◆ **Exercise details**:
Please find the lines in the following records that hold "NewRepositoryFromDSN", and copy them.

Data excerpts
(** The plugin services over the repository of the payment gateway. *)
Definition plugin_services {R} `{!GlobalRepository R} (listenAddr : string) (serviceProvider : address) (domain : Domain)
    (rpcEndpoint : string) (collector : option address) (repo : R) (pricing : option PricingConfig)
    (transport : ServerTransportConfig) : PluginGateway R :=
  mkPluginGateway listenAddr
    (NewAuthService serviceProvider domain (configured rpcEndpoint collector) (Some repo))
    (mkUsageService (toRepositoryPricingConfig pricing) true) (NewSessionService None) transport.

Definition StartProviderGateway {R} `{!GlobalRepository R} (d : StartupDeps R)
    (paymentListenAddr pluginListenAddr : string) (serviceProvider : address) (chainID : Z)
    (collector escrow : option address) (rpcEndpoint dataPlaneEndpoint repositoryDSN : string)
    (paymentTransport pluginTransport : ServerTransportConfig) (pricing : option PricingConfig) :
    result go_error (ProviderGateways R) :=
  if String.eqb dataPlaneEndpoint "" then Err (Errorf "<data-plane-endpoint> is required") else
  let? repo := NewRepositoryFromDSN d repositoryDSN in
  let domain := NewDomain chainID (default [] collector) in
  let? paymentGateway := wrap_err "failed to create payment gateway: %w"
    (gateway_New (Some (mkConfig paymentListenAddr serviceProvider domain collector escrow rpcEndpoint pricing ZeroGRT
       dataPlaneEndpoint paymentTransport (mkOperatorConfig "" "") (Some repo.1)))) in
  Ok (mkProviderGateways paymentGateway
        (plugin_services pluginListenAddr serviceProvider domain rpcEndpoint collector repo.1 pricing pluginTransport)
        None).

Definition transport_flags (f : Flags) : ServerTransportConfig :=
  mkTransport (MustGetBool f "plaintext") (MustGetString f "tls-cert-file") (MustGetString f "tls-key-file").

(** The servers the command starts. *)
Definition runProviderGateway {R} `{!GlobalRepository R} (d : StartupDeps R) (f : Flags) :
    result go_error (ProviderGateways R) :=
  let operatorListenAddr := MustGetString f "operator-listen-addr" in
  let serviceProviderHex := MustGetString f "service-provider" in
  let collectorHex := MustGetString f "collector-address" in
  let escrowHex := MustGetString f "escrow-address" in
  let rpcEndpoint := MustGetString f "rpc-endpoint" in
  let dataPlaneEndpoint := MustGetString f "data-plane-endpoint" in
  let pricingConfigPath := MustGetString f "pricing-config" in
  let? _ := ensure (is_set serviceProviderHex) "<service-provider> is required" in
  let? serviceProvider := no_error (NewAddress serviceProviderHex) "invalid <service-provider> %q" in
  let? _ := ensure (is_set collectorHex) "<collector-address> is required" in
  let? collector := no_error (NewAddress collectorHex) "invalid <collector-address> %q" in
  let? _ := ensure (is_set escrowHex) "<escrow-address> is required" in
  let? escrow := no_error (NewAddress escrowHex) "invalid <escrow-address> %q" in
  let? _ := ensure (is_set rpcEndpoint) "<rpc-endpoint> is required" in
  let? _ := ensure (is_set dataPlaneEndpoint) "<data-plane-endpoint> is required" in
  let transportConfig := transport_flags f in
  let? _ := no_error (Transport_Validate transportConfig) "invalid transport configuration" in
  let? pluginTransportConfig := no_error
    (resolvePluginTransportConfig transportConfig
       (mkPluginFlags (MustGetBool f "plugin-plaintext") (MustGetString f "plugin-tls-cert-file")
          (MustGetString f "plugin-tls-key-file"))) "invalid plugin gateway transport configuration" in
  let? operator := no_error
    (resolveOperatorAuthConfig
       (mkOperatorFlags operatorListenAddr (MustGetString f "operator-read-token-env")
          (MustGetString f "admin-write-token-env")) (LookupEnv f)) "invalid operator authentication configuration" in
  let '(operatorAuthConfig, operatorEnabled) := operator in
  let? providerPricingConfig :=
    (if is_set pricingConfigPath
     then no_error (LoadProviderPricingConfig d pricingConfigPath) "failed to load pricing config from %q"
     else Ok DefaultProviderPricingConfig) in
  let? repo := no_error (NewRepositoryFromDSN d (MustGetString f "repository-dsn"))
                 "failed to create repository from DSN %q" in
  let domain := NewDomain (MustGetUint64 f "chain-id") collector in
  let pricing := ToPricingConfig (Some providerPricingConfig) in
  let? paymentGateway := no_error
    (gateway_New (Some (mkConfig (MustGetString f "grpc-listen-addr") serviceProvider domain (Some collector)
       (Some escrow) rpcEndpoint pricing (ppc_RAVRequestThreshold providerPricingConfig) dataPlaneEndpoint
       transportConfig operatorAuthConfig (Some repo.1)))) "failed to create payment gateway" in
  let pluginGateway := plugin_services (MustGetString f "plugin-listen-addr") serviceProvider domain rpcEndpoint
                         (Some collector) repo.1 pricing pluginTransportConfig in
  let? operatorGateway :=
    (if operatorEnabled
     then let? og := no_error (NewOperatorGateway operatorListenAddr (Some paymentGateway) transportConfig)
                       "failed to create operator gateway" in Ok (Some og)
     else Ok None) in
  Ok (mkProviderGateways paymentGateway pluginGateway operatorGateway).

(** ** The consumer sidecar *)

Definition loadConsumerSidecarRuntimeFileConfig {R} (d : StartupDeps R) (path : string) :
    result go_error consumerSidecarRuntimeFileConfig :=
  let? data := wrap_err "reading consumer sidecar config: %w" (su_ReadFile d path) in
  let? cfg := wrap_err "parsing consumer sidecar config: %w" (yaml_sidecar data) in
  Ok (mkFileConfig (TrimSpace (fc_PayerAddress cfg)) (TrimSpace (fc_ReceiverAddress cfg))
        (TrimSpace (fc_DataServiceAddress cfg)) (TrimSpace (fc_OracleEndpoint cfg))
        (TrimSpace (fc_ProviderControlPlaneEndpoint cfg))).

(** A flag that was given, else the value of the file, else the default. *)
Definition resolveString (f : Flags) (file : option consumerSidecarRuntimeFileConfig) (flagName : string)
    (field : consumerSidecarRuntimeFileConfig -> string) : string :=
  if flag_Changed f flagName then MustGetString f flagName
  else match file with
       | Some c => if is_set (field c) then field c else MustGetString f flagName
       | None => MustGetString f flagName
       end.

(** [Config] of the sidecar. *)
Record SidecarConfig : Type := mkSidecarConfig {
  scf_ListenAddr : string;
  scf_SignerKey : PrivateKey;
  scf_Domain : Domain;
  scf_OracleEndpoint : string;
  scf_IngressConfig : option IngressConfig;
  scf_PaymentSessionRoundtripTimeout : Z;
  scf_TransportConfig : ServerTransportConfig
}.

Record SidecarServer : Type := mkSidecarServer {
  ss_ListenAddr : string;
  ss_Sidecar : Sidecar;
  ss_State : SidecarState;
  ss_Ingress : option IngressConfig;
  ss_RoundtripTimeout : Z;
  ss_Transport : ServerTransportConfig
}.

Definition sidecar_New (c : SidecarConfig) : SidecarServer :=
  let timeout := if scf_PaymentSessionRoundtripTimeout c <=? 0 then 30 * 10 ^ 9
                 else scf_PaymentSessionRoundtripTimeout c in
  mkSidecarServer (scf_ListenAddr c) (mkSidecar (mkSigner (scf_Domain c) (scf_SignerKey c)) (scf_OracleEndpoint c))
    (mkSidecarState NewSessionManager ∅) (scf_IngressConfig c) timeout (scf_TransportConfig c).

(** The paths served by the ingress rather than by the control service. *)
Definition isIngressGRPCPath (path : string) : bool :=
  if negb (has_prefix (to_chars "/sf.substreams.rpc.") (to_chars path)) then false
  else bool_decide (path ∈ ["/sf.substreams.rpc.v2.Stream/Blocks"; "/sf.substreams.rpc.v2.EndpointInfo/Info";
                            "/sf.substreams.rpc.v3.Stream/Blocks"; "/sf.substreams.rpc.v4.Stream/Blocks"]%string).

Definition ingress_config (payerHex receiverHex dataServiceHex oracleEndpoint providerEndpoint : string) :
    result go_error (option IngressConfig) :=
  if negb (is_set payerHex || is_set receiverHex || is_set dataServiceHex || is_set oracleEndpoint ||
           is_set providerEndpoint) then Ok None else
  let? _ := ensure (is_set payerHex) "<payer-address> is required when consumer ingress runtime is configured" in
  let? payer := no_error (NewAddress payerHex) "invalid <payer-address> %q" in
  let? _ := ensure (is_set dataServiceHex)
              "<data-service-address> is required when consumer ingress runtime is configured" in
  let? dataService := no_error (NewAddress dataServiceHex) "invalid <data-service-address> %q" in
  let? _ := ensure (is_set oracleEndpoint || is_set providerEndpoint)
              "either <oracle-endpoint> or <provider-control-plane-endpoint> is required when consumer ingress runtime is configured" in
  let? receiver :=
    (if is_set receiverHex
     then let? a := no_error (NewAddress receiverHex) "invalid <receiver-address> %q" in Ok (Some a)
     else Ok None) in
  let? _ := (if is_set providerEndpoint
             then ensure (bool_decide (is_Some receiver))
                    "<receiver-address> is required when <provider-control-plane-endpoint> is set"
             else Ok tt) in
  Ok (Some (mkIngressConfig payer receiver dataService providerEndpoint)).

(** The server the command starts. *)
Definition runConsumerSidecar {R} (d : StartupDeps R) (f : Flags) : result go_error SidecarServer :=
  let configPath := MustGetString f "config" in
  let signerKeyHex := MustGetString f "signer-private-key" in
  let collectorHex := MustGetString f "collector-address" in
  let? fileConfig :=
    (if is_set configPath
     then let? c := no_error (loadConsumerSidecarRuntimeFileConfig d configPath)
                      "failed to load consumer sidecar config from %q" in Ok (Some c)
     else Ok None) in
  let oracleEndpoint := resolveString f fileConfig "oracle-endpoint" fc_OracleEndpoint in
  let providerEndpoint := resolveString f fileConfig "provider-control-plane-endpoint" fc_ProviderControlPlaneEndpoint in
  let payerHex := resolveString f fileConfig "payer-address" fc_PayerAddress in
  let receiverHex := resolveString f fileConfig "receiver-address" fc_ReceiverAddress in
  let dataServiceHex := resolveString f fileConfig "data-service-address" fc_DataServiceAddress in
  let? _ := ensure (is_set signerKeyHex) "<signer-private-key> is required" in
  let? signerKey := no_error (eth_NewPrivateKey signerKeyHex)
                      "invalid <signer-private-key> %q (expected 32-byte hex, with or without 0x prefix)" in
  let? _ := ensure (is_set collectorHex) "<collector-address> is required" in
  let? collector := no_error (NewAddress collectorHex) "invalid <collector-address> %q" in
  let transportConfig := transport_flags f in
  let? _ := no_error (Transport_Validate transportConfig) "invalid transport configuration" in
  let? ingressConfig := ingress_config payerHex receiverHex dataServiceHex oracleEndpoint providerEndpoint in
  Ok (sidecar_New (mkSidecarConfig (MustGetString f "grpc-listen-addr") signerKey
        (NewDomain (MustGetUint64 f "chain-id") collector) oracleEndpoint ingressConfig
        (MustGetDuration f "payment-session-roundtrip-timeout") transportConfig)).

◆ **The answer**:
  let? repo := NewRepositoryFromDSN d repositoryDSN in
  let? repo := no_error (NewRepositoryFromDSN d (MustGetString f "repository-dsn"))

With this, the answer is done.